■ **Problem description**:
Where the line with "method_ok Config → returns (getter_Get parse_error LookupASN" appears below, start writing out lines exactly, and finish with the line with "Proof. intros Hm", which is included; write out nothing else.

Entries taken from a collection

[Start of Attachment]

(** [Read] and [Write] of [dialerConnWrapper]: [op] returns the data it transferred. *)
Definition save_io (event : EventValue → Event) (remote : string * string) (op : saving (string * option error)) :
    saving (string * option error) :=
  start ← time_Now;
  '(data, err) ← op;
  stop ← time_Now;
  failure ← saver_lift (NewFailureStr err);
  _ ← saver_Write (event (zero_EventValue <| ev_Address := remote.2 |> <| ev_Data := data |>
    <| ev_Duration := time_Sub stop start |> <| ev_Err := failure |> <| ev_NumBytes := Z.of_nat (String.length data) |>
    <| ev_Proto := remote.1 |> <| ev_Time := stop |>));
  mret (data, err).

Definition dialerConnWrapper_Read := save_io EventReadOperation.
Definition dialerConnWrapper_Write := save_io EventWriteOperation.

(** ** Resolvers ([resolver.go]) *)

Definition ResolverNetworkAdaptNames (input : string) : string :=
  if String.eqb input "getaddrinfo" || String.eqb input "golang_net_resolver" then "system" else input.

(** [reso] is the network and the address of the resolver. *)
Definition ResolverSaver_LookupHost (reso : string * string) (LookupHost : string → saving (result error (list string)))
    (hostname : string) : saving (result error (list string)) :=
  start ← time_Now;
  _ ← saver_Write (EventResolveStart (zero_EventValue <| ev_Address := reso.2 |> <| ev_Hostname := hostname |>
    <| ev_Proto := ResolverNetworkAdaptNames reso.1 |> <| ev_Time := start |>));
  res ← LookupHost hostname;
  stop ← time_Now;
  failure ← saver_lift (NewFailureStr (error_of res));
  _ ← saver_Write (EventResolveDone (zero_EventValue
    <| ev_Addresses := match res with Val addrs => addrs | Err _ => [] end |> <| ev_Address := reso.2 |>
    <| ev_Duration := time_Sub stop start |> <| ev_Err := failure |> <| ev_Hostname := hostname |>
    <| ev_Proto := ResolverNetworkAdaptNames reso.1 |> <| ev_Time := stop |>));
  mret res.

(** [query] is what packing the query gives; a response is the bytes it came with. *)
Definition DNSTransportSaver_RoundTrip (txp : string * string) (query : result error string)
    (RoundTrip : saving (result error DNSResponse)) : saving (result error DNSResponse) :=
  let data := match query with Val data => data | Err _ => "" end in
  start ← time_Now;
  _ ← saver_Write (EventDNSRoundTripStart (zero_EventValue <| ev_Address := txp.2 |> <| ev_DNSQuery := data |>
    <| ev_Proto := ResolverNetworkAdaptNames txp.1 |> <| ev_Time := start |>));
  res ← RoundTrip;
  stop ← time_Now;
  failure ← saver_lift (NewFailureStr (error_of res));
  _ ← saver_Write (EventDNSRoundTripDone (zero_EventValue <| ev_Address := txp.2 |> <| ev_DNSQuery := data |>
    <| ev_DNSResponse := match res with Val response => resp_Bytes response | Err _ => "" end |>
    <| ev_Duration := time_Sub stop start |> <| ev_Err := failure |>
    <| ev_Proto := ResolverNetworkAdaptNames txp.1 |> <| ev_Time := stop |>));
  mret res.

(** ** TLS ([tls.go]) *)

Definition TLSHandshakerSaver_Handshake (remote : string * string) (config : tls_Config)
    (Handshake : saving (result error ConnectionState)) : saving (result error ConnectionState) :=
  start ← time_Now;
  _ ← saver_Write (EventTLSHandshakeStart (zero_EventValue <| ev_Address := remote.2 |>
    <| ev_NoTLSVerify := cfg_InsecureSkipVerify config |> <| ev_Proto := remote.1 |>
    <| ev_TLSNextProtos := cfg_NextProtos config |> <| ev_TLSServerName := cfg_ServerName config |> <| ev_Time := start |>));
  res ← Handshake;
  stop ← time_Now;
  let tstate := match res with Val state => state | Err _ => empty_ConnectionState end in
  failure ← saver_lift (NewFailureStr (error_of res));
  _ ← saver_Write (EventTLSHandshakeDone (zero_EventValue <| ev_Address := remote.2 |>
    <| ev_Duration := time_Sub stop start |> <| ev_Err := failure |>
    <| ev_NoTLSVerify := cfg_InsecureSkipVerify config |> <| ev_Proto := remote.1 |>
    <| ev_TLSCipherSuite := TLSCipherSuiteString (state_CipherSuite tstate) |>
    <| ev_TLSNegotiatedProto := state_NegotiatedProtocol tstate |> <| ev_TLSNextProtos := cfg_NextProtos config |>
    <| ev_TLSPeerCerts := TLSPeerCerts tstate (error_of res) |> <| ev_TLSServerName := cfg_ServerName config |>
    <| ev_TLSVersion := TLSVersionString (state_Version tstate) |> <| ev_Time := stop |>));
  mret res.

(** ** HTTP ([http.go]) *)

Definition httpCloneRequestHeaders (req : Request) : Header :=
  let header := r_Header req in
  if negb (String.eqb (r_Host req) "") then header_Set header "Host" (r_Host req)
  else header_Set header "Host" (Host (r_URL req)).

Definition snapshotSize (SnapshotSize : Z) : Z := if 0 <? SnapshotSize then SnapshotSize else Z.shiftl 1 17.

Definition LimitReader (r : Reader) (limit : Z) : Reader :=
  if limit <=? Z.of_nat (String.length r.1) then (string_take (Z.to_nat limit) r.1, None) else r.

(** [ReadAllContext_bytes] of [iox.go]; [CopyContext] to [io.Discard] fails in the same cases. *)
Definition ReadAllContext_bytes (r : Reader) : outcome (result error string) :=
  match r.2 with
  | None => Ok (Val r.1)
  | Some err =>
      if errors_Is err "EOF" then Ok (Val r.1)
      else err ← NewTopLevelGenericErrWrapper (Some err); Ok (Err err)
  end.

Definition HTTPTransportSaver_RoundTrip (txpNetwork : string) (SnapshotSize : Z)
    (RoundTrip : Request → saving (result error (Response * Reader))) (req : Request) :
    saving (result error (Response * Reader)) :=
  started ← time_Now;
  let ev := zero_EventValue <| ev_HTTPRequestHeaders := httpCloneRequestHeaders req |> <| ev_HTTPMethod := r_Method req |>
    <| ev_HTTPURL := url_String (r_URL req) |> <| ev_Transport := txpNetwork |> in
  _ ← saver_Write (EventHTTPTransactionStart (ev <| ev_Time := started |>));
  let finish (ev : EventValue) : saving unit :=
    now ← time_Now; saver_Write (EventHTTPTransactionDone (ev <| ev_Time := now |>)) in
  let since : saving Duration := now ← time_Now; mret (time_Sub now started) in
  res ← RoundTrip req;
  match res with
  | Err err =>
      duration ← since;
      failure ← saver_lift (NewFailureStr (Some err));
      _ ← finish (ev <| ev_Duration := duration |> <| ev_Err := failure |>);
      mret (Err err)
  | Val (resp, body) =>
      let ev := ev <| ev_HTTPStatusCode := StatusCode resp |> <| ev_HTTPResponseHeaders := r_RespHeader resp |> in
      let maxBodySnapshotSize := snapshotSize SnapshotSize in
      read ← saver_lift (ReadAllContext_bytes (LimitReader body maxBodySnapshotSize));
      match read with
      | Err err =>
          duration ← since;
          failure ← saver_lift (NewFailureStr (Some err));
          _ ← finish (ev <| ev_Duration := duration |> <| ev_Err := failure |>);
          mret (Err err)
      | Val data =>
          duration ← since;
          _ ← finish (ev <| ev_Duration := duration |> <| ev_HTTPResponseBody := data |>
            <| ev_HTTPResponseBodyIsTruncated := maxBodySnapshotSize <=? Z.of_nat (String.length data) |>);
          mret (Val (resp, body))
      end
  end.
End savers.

[End of Attachment]
[Start of Attachment]

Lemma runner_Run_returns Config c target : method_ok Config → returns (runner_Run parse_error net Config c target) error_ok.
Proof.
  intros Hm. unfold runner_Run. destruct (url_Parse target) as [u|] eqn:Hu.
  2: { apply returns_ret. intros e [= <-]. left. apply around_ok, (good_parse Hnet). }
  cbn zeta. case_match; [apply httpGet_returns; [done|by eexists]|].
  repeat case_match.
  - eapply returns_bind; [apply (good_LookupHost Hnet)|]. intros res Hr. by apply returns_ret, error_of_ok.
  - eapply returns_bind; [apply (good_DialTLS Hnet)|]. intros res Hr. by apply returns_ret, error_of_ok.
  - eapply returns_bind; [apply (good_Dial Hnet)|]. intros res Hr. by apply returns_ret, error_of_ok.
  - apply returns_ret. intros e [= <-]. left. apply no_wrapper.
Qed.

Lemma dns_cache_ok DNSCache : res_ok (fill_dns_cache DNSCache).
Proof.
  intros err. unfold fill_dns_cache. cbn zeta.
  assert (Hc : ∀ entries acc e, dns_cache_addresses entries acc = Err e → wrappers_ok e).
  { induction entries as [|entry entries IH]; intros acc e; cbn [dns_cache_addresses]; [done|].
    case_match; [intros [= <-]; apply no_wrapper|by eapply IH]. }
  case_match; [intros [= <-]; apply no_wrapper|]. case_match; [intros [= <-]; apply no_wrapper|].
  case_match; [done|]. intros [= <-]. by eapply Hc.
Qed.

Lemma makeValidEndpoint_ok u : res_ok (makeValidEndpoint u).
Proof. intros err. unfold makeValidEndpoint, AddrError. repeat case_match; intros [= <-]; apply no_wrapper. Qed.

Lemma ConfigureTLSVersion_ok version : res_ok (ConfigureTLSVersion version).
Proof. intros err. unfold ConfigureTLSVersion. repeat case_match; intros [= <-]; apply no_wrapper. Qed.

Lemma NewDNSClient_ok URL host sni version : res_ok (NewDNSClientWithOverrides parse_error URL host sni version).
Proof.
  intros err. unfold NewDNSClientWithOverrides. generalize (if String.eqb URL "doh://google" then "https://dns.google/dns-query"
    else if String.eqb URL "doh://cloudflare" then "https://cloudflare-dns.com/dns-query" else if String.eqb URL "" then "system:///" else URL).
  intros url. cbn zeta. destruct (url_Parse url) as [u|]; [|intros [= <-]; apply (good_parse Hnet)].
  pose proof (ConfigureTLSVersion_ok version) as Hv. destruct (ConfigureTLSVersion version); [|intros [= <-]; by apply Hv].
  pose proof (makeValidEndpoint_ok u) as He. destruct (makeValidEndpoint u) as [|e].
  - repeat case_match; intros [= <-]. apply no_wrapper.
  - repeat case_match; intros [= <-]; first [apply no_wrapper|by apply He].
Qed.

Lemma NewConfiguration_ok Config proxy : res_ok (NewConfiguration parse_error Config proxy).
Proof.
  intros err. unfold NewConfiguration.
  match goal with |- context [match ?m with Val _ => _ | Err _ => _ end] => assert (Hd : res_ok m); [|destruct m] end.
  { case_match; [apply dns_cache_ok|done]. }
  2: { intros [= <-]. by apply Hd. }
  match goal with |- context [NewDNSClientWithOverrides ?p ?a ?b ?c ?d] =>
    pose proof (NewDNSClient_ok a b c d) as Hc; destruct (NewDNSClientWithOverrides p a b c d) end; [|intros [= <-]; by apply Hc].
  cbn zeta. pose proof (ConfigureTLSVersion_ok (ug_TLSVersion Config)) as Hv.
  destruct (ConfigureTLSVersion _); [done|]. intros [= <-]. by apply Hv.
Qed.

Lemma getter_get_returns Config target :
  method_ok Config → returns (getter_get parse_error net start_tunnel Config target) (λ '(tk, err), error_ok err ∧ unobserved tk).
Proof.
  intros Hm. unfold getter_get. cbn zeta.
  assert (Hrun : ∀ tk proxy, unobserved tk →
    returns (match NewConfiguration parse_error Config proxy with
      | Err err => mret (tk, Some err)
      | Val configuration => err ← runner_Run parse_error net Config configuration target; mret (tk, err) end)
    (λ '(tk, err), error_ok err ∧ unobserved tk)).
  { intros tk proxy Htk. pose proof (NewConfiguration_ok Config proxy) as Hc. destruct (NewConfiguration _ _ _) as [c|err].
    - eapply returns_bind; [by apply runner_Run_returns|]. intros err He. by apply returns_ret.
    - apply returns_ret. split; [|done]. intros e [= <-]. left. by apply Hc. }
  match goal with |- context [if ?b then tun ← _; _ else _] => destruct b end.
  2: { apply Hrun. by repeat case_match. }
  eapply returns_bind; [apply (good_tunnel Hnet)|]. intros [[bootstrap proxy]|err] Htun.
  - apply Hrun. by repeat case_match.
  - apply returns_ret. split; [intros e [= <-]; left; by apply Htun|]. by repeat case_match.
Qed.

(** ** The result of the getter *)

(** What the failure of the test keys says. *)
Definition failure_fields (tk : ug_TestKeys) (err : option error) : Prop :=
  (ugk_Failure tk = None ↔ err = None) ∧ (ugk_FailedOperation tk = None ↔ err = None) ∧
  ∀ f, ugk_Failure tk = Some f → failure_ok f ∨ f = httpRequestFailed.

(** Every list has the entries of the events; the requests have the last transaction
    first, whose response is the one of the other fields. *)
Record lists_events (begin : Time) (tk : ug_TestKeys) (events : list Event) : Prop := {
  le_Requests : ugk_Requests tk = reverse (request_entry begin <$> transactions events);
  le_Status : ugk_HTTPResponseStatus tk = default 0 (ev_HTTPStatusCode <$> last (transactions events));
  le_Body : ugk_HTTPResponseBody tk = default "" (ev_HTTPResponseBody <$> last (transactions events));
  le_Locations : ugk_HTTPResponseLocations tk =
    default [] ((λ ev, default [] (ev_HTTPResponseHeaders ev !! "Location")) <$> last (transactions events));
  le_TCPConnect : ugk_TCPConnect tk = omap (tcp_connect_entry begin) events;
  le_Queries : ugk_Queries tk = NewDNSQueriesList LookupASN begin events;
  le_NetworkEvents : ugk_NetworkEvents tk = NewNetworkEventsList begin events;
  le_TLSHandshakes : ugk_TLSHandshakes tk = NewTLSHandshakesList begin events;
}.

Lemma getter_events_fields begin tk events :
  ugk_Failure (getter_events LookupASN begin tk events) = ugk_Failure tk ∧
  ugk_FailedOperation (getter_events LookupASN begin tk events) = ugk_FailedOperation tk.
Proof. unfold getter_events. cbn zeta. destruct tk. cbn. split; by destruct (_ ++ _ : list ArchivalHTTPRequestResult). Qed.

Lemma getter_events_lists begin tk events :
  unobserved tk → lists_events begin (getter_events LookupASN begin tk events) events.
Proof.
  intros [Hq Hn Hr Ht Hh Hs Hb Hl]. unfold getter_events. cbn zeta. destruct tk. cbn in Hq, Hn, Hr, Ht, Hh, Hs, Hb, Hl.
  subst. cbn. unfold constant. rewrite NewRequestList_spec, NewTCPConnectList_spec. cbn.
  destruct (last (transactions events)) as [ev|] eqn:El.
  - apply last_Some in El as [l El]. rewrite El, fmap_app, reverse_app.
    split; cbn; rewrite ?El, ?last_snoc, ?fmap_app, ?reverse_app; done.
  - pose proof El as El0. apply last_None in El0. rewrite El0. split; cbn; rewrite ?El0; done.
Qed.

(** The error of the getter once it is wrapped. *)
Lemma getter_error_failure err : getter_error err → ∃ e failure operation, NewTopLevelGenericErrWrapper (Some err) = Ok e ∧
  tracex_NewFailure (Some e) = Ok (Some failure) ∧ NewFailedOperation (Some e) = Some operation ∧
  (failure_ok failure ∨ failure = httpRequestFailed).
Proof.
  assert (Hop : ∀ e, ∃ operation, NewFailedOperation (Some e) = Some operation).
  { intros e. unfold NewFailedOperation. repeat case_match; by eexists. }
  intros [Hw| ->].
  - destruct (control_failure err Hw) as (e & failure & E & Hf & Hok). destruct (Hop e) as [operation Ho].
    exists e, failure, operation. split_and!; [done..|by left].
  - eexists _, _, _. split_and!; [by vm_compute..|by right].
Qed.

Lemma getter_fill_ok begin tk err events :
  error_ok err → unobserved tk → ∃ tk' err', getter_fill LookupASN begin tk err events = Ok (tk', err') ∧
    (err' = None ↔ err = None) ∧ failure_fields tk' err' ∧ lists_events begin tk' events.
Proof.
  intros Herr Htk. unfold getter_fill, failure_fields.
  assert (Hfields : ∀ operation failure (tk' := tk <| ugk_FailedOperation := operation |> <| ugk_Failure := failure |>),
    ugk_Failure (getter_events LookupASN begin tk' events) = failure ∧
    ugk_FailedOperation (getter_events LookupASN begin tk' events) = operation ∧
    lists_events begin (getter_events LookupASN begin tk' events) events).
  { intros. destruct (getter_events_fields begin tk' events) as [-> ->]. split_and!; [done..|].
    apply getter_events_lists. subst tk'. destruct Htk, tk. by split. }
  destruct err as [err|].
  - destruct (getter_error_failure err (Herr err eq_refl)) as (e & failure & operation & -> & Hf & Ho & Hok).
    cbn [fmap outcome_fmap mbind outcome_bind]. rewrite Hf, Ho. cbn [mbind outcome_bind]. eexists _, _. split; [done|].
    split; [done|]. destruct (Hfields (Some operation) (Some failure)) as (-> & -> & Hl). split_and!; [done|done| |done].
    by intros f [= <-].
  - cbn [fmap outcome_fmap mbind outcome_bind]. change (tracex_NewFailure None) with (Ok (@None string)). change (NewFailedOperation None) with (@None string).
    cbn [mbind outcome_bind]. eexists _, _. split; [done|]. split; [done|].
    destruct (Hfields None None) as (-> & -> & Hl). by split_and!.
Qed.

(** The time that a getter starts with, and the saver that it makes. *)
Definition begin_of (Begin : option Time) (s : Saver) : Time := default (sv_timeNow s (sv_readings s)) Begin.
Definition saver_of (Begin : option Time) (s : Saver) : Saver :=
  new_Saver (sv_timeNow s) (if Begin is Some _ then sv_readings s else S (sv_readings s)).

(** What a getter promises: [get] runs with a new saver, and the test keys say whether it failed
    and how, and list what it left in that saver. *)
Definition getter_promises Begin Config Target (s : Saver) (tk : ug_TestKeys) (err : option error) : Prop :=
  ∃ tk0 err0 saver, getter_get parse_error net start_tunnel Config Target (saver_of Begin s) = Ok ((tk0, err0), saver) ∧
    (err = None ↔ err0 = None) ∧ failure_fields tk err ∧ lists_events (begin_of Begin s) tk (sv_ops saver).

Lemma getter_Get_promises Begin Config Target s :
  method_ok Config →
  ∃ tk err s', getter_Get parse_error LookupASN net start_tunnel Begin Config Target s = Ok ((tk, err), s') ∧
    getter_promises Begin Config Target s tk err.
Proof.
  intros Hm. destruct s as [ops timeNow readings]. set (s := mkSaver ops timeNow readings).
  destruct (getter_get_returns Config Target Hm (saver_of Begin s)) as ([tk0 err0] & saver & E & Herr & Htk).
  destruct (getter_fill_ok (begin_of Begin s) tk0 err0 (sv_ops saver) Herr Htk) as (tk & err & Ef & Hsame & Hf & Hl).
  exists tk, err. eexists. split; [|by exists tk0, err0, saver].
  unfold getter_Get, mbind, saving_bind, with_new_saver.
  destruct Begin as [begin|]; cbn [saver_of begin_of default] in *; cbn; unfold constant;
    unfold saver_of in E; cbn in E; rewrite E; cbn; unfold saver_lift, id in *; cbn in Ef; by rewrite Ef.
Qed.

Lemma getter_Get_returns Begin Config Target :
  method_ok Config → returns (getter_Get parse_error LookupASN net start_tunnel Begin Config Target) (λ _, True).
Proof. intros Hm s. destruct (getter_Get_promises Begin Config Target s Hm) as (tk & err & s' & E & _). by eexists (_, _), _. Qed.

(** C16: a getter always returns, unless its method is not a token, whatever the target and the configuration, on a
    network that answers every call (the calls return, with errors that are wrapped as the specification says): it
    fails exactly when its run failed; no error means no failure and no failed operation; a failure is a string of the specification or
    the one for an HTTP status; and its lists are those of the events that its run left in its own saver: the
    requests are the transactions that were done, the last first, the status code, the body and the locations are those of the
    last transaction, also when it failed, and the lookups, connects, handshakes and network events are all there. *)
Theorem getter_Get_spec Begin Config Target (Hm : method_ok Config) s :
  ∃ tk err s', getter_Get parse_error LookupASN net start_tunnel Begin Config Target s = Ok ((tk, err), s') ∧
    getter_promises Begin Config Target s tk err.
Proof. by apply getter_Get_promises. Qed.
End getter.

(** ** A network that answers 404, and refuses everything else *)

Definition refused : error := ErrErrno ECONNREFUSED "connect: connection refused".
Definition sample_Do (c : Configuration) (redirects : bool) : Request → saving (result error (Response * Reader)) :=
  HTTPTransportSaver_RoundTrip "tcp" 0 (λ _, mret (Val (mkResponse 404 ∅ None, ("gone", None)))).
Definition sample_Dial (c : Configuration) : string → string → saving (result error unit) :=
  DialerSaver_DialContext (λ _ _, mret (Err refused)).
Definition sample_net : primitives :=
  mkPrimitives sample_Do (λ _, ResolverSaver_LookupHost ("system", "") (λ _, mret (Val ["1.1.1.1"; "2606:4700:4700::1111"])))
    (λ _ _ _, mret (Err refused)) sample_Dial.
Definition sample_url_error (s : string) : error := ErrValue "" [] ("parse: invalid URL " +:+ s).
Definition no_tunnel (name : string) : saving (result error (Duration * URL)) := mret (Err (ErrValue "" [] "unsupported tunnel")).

[End of Attachment]
[Start of Attachment]

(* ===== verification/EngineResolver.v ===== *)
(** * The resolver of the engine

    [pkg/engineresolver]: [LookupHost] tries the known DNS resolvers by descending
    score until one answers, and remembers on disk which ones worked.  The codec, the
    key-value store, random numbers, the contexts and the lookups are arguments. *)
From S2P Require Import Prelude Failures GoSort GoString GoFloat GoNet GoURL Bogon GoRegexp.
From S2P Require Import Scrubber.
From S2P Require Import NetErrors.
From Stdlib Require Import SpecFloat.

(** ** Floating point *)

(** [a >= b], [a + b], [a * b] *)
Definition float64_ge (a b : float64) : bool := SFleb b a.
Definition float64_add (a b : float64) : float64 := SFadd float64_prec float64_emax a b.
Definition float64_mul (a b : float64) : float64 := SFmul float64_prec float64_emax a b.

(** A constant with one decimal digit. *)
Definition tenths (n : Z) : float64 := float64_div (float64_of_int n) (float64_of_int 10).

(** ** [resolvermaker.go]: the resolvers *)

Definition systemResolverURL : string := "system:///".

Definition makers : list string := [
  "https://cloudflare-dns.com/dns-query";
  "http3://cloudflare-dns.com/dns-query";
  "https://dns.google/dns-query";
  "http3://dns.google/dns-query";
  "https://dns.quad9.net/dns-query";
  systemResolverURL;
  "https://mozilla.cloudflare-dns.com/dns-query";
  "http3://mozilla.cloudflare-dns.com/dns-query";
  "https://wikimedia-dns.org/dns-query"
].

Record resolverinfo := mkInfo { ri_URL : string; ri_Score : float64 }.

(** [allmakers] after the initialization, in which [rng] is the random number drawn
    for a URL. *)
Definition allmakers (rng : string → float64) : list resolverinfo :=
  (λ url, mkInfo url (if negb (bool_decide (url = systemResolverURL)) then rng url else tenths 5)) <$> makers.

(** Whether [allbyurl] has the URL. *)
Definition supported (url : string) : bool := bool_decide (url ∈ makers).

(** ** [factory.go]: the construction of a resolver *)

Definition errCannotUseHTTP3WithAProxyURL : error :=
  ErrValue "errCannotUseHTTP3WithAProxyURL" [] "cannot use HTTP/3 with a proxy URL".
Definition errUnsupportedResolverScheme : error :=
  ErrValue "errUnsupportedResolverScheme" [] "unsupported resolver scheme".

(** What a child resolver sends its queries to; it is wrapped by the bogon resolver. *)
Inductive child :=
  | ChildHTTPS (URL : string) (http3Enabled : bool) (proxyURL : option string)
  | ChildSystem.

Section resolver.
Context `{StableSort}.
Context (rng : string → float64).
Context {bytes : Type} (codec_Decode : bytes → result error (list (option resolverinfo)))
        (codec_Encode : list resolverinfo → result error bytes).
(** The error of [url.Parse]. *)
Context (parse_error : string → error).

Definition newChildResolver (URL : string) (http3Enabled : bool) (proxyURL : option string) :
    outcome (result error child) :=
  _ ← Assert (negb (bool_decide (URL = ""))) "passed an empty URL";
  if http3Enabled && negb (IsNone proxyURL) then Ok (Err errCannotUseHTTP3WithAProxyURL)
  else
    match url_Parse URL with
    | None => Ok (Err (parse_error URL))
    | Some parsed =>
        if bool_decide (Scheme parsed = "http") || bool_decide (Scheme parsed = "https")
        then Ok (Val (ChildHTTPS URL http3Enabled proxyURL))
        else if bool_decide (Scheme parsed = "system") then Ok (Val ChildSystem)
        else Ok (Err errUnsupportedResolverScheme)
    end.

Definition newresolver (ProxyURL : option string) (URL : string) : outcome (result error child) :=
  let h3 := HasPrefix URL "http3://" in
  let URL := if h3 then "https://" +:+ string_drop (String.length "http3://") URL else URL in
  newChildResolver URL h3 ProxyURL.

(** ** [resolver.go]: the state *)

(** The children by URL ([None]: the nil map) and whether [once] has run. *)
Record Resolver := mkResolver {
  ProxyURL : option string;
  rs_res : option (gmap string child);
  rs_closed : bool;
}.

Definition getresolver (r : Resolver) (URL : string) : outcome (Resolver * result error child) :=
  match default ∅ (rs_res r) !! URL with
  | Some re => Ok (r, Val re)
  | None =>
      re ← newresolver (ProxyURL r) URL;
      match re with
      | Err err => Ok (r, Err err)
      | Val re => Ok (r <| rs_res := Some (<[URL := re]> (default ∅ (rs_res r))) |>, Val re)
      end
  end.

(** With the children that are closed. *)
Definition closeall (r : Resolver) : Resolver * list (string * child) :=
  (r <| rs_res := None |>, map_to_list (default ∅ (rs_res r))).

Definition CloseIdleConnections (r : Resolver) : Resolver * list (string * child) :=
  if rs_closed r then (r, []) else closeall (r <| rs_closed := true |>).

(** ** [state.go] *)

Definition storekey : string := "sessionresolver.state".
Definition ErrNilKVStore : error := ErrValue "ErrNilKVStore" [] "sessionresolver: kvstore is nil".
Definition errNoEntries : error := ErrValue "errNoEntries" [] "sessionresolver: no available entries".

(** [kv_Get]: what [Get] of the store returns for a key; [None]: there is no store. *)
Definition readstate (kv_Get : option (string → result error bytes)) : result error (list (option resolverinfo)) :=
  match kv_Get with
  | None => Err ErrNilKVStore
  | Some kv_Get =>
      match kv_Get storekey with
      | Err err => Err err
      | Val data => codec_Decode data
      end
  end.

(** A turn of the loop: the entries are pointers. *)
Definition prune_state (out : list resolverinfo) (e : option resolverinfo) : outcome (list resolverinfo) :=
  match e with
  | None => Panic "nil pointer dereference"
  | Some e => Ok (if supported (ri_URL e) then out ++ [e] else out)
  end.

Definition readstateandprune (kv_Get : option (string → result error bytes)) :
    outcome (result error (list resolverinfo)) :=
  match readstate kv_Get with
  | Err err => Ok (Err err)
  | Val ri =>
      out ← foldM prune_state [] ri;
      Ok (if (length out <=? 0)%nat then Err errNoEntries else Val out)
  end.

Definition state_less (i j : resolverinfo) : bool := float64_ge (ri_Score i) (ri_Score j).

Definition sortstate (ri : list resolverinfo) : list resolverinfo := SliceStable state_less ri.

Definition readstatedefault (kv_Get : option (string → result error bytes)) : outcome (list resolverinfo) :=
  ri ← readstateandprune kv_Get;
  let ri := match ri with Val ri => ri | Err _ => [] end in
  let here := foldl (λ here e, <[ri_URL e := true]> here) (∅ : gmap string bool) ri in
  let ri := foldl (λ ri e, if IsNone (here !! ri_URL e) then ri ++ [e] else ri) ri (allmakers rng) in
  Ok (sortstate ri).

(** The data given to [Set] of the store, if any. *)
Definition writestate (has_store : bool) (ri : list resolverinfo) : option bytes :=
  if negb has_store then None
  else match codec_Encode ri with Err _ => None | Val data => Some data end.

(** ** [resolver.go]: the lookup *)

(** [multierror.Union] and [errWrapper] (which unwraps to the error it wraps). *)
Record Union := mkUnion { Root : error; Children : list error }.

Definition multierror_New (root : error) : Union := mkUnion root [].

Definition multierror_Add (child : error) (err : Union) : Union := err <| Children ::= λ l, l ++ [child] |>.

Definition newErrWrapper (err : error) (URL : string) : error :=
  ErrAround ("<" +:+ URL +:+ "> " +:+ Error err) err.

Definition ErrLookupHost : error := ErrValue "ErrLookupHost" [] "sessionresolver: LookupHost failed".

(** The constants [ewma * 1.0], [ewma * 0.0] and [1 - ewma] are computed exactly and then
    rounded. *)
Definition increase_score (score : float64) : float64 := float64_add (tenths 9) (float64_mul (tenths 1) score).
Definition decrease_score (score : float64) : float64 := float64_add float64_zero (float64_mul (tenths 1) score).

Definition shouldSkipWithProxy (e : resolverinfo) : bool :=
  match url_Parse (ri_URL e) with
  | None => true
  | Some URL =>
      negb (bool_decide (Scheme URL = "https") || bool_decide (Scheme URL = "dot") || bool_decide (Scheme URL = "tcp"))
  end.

[End of Attachment]

■ **Result for this exercise**:
  method_ok Config → returns (getter_Get parse_error LookupASN net start_tunnel Begin Config Target) (λ _, True).
Proof. intros Hm s. destruct (getter_Get_promises Begin Config Target s Hm) as (tk & err & s' & E & _). by eexists (_, _), _. Qed.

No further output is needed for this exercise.